▶ Data for processing:
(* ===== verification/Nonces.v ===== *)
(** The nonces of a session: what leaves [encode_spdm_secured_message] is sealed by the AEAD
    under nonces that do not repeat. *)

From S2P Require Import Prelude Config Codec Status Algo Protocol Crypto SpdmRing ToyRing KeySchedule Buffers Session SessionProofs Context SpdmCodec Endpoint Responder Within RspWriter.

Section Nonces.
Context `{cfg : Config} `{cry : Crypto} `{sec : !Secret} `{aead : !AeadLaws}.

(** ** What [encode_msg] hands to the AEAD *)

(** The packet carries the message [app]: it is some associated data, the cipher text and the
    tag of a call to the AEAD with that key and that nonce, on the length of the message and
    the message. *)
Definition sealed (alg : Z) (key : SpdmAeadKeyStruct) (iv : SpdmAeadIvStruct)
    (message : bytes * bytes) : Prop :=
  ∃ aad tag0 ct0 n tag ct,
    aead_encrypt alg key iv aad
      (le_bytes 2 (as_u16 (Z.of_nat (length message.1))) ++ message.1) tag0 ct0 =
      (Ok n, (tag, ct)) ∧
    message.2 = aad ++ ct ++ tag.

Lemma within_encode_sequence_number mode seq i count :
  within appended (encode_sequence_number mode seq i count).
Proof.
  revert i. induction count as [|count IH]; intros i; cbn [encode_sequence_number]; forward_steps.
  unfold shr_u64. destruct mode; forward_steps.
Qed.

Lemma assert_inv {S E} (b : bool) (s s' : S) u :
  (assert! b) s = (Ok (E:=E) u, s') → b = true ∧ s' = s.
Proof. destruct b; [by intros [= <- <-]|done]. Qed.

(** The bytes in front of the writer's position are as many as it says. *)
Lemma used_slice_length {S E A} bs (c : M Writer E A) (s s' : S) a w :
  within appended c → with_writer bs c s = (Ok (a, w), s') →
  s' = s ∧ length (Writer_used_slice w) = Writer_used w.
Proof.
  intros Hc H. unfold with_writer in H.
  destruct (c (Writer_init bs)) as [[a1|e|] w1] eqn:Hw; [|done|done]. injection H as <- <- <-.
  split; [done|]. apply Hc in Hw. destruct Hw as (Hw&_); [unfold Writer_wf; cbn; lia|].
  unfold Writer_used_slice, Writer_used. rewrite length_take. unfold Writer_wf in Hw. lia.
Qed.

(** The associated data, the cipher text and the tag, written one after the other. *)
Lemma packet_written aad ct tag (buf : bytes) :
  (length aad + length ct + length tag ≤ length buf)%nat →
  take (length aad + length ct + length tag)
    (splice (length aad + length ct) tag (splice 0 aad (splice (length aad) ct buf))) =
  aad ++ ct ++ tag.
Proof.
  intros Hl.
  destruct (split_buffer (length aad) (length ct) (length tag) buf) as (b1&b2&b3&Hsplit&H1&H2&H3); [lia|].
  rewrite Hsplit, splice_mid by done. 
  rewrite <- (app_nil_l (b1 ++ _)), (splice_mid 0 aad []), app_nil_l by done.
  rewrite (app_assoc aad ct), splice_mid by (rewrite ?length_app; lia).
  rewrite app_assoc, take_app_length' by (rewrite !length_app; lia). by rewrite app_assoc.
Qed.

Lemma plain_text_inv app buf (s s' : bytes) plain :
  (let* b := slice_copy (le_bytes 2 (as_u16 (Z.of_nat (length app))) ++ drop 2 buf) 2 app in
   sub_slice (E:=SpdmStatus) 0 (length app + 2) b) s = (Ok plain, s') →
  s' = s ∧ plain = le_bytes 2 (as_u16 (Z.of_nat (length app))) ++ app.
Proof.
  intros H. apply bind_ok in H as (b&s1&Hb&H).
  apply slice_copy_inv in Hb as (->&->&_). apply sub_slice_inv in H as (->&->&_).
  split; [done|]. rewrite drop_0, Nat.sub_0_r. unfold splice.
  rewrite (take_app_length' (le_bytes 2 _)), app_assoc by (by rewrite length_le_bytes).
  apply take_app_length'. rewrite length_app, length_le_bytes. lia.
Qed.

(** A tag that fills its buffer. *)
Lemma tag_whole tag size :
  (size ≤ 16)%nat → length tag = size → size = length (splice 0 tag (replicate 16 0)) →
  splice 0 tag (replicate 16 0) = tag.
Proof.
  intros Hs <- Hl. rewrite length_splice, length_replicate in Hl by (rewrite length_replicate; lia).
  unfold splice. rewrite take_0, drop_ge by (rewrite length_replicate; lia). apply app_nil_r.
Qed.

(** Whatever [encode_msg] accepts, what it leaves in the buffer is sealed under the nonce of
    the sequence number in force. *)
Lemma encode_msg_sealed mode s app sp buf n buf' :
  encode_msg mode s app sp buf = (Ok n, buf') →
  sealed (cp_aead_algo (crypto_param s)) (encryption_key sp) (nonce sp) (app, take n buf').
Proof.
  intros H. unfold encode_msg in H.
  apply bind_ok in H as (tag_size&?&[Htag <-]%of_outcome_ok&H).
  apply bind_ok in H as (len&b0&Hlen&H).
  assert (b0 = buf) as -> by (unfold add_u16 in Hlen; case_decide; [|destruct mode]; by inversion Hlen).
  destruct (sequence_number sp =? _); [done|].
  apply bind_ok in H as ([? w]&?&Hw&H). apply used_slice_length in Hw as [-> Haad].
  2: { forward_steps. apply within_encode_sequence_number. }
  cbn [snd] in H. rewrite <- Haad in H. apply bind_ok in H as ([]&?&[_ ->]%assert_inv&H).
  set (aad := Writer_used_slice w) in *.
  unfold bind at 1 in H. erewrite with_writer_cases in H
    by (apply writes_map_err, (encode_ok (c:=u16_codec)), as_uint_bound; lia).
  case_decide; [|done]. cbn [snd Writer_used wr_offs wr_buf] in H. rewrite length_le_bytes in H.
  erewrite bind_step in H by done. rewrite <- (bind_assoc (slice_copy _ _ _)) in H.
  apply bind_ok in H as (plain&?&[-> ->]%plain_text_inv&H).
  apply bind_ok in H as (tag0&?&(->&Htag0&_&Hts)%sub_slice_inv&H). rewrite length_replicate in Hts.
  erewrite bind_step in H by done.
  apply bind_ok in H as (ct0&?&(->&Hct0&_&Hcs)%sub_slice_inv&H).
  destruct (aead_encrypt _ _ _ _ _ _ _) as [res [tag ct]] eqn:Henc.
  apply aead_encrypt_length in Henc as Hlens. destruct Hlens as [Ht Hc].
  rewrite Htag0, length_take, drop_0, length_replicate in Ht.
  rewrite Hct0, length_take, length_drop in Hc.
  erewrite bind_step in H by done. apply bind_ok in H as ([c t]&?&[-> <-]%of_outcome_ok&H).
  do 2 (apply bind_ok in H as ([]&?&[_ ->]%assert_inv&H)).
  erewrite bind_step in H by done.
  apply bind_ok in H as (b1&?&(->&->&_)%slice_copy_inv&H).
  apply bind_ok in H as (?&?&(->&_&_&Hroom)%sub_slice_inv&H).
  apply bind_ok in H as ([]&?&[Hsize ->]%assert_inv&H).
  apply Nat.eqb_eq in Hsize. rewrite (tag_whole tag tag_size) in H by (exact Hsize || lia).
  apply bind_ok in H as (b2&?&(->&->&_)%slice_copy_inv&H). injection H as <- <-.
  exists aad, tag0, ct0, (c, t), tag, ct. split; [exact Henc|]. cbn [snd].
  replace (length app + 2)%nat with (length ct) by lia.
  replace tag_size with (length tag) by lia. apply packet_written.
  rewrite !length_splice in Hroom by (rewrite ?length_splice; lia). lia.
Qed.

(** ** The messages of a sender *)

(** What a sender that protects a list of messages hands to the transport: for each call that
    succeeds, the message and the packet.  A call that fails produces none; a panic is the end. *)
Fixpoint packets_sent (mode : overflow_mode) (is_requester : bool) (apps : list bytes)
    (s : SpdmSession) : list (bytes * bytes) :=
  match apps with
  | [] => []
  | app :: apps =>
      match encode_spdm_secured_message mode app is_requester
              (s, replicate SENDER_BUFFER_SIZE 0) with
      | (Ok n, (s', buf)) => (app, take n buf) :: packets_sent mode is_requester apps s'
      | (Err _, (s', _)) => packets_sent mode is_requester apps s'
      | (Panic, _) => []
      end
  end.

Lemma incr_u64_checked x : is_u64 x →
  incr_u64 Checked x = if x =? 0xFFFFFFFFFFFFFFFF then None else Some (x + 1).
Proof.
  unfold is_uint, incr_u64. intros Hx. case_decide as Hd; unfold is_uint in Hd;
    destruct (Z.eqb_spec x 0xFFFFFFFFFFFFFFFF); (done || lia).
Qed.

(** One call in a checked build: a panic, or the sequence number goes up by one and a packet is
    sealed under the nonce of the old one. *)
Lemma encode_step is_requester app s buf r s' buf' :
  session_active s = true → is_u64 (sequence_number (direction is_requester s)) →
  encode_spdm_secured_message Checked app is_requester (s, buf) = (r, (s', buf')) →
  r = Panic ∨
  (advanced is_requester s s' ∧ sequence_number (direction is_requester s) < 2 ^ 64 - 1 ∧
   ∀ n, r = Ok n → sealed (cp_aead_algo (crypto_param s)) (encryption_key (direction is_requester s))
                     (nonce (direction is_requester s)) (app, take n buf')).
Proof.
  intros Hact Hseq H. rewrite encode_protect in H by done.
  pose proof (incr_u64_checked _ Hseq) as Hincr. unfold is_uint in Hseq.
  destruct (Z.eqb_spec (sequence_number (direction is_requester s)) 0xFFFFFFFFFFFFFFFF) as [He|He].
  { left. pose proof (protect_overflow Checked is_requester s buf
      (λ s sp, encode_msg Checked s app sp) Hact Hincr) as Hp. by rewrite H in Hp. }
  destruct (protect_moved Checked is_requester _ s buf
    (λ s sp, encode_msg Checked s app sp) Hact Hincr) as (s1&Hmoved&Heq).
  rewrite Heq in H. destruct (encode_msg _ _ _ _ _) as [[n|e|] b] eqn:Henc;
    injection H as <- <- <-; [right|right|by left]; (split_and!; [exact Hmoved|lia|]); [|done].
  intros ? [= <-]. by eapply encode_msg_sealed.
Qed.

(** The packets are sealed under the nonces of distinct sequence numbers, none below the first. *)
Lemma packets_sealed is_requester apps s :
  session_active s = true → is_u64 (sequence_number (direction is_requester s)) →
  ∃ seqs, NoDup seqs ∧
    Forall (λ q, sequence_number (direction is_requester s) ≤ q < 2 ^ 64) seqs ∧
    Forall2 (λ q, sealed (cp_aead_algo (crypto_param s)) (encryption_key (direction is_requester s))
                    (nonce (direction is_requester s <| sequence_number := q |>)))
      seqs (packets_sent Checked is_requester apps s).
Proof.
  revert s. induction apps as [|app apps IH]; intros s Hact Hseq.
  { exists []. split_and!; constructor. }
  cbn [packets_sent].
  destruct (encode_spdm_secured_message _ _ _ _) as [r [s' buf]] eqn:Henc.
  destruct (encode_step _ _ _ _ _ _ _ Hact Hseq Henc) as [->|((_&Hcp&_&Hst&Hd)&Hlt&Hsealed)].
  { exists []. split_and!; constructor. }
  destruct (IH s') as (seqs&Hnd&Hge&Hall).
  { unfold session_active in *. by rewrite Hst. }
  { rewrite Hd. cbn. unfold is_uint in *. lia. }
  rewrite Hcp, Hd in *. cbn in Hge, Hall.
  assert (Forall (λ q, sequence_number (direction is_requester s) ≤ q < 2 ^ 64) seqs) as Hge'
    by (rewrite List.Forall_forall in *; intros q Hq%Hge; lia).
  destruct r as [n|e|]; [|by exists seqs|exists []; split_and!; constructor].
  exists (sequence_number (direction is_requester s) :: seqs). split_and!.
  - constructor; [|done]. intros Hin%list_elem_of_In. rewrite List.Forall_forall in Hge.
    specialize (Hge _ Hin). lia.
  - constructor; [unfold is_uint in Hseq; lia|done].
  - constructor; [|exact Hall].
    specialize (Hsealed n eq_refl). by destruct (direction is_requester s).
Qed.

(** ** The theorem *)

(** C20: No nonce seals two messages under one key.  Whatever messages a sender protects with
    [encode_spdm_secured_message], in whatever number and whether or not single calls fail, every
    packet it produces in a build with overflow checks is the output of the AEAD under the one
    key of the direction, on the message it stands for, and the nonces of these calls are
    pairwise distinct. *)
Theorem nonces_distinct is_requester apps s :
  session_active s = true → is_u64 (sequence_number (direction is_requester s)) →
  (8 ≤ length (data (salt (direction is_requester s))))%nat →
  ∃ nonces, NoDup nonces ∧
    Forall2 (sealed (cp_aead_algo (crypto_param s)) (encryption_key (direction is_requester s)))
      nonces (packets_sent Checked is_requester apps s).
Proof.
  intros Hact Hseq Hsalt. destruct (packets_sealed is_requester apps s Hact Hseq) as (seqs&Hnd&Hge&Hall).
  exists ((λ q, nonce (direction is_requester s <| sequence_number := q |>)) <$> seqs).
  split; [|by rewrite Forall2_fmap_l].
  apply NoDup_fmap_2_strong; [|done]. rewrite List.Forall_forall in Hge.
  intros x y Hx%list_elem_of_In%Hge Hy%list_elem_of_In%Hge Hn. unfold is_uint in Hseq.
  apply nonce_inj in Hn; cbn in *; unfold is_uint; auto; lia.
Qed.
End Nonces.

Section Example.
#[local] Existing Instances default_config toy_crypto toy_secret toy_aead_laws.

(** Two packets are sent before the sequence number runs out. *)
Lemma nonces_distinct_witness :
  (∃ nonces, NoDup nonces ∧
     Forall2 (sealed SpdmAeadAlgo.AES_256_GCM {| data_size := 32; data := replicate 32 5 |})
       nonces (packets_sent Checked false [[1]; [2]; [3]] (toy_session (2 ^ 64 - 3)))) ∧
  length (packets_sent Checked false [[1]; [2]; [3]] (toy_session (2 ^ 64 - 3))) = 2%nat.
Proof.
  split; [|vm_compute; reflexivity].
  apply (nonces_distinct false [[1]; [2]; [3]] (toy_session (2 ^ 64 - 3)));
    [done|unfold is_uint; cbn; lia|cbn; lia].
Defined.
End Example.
---
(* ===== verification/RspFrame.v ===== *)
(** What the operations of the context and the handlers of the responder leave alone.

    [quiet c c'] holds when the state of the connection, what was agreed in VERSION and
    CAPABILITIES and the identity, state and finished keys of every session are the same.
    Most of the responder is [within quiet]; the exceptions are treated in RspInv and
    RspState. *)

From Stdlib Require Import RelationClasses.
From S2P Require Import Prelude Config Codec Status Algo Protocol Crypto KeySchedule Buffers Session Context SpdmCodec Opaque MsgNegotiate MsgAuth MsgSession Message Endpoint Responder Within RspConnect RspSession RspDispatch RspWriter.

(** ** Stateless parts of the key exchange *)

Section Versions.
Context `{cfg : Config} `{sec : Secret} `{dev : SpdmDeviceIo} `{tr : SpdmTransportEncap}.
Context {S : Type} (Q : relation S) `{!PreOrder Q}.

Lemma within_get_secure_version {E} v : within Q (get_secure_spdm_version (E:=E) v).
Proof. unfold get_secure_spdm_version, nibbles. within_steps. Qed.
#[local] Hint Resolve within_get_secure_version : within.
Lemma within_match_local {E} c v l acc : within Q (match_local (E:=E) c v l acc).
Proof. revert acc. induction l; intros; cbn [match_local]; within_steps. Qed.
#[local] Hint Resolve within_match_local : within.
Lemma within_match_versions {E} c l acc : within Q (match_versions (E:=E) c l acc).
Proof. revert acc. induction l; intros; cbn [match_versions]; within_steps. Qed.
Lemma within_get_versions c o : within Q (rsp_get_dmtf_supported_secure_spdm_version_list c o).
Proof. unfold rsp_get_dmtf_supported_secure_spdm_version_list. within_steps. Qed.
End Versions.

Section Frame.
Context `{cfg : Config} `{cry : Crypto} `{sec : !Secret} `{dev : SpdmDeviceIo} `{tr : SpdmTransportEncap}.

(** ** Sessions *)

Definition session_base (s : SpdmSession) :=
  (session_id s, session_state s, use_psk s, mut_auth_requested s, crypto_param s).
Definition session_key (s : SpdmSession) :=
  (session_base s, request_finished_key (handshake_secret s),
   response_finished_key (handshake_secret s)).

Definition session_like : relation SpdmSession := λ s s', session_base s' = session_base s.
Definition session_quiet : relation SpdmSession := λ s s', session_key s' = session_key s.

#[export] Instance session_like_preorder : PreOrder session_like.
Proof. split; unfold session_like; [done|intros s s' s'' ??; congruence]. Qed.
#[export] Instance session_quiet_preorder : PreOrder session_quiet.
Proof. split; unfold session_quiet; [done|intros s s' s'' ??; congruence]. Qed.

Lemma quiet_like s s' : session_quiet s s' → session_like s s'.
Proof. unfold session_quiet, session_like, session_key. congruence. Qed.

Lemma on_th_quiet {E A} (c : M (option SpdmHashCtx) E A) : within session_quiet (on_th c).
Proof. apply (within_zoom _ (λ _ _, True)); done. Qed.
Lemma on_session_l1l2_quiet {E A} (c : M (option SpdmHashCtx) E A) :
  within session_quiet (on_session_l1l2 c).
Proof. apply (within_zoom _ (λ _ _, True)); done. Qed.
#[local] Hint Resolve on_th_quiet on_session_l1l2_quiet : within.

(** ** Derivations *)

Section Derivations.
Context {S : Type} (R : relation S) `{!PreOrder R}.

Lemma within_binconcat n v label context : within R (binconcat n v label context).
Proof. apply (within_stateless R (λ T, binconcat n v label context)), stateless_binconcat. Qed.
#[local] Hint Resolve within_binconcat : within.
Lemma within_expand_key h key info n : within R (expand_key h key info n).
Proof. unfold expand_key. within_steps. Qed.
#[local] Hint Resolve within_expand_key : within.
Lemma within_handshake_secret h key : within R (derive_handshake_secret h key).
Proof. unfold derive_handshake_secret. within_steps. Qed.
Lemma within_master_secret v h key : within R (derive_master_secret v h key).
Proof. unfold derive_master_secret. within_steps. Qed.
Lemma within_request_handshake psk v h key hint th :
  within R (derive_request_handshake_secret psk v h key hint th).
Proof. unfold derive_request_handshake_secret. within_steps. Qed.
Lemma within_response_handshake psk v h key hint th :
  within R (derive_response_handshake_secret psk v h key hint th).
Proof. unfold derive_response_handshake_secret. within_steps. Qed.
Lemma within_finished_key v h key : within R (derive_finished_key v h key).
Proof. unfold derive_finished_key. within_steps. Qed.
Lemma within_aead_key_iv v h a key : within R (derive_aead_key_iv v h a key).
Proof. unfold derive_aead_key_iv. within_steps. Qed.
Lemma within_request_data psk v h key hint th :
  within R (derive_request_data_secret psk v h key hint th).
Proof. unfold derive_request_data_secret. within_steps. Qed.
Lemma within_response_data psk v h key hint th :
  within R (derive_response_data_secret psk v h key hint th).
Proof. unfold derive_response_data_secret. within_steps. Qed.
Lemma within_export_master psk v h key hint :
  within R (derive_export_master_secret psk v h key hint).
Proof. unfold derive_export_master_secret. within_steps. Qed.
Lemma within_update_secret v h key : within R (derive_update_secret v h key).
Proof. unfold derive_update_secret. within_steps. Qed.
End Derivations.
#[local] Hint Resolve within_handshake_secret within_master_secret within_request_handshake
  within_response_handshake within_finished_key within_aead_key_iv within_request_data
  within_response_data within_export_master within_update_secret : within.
* * *
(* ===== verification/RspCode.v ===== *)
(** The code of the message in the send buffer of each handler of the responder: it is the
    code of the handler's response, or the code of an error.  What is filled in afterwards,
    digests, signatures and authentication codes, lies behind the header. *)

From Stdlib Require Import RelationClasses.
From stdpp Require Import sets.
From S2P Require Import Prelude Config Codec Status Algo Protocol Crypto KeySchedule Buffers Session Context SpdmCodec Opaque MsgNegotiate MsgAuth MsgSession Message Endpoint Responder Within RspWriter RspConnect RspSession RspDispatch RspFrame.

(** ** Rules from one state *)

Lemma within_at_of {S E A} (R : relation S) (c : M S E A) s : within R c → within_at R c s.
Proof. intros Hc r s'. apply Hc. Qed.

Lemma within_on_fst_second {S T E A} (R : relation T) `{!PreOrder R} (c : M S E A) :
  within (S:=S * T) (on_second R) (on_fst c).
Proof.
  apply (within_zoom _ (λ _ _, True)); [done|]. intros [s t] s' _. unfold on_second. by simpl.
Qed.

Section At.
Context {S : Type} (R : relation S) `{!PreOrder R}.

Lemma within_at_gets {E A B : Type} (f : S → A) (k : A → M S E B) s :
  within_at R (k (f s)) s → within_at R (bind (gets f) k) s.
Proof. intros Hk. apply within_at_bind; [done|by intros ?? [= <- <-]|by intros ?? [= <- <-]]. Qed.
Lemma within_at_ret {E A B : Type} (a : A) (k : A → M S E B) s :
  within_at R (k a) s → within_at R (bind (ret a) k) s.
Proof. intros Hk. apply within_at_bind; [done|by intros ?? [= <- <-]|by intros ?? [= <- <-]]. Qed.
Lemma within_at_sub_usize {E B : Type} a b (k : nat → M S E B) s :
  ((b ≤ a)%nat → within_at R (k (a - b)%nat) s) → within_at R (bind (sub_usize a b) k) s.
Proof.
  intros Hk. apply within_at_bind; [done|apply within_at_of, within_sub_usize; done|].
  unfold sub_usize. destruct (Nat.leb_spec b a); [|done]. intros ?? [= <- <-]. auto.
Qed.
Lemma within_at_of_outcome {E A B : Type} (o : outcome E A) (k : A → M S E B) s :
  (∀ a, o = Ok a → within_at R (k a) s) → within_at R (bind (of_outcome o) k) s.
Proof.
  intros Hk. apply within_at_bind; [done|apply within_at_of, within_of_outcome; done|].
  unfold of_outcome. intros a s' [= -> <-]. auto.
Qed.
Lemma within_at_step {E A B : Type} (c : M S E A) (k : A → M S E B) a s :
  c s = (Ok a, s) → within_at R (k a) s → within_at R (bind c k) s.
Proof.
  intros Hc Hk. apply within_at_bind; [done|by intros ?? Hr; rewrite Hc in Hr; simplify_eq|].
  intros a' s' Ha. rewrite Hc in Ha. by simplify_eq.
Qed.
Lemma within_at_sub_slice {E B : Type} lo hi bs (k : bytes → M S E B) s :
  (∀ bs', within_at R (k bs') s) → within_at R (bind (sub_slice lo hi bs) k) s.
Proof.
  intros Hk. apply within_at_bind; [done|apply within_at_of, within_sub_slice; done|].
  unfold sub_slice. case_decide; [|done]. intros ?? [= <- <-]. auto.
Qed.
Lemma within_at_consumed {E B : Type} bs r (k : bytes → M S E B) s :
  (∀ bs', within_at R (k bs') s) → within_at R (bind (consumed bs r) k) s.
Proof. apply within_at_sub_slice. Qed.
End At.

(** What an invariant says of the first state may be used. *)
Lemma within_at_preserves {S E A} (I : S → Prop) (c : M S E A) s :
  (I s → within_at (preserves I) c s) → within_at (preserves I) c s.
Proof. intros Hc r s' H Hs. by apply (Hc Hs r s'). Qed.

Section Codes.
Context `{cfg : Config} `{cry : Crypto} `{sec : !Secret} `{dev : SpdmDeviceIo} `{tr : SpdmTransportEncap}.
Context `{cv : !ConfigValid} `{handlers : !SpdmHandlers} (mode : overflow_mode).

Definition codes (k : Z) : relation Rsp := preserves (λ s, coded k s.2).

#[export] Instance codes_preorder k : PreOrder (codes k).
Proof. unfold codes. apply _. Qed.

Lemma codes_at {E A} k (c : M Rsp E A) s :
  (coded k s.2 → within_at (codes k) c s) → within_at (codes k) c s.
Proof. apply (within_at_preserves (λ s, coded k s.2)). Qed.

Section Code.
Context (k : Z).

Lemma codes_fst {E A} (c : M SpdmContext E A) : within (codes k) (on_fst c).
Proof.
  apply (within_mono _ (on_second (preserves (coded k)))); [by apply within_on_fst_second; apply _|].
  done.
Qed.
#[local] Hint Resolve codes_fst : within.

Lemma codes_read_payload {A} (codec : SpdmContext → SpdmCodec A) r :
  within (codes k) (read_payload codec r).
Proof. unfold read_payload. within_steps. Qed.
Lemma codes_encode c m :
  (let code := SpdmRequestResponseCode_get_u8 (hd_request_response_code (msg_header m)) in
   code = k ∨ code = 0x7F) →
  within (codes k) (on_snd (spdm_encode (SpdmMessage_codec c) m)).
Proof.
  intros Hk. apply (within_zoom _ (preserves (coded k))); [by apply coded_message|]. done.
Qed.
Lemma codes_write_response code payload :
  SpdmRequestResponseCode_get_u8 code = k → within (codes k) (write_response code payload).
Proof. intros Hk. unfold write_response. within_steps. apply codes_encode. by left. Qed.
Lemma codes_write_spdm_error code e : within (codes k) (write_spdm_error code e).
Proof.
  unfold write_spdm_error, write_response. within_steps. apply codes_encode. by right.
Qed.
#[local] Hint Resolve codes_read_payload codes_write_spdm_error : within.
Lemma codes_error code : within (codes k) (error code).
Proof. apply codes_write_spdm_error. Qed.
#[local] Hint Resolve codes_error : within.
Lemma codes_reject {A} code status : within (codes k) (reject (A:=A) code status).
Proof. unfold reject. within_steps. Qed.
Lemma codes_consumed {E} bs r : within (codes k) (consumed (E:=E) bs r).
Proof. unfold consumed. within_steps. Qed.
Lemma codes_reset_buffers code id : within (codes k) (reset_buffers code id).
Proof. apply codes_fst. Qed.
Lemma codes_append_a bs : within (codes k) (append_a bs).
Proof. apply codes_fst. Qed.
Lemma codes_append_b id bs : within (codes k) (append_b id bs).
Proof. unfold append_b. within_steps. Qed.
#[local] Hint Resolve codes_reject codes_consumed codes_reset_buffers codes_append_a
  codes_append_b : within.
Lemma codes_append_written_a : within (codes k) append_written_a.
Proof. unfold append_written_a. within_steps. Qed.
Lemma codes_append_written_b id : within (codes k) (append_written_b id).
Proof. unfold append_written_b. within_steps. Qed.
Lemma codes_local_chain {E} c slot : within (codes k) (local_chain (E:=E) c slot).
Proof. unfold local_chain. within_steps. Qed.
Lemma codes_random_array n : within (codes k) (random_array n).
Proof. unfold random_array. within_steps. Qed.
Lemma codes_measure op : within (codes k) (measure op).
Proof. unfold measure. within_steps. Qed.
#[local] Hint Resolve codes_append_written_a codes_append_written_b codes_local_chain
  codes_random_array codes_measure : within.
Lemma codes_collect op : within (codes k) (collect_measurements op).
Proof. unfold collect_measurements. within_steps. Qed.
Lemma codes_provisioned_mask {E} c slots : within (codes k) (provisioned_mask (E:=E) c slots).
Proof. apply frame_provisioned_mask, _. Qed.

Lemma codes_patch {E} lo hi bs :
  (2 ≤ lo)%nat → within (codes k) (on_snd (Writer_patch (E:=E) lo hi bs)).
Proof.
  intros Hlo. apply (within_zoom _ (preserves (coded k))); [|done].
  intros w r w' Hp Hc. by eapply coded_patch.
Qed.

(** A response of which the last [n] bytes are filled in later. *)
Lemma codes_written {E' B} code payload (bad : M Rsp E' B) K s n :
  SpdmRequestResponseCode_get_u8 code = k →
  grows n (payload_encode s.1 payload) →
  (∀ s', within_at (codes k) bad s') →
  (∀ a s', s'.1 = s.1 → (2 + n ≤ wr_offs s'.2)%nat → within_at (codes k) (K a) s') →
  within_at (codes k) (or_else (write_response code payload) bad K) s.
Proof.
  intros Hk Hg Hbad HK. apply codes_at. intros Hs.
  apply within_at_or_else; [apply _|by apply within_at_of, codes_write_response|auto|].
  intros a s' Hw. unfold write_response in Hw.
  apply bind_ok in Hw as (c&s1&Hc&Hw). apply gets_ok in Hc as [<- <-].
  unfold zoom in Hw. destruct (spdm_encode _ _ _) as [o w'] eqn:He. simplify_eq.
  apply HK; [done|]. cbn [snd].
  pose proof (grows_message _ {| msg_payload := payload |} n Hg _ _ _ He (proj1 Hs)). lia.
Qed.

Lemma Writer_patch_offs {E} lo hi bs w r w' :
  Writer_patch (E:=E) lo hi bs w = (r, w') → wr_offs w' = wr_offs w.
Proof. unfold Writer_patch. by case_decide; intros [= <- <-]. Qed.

▶ What you will do: In the entries above, find the line with "(I s → within_at" and the line with "Definition codes (k", then restate word for word both of them and every line between, with nothing more.

▶ Output of the exercise:
  (I s → within_at (preserves I) c s) → within_at (preserves I) c s.
Proof. intros Hc r s' H Hs. by apply (Hc Hs r s'). Qed.

Section Codes.
Context `{cfg : Config} `{cry : Crypto} `{sec : !Secret} `{dev : SpdmDeviceIo} `{tr : SpdmTransportEncap}.
Context `{cv : !ConfigValid} `{handlers : !SpdmHandlers} (mode : overflow_mode).

Definition codes (k : Z) : relation Rsp := preserves (λ s, coded k s.2).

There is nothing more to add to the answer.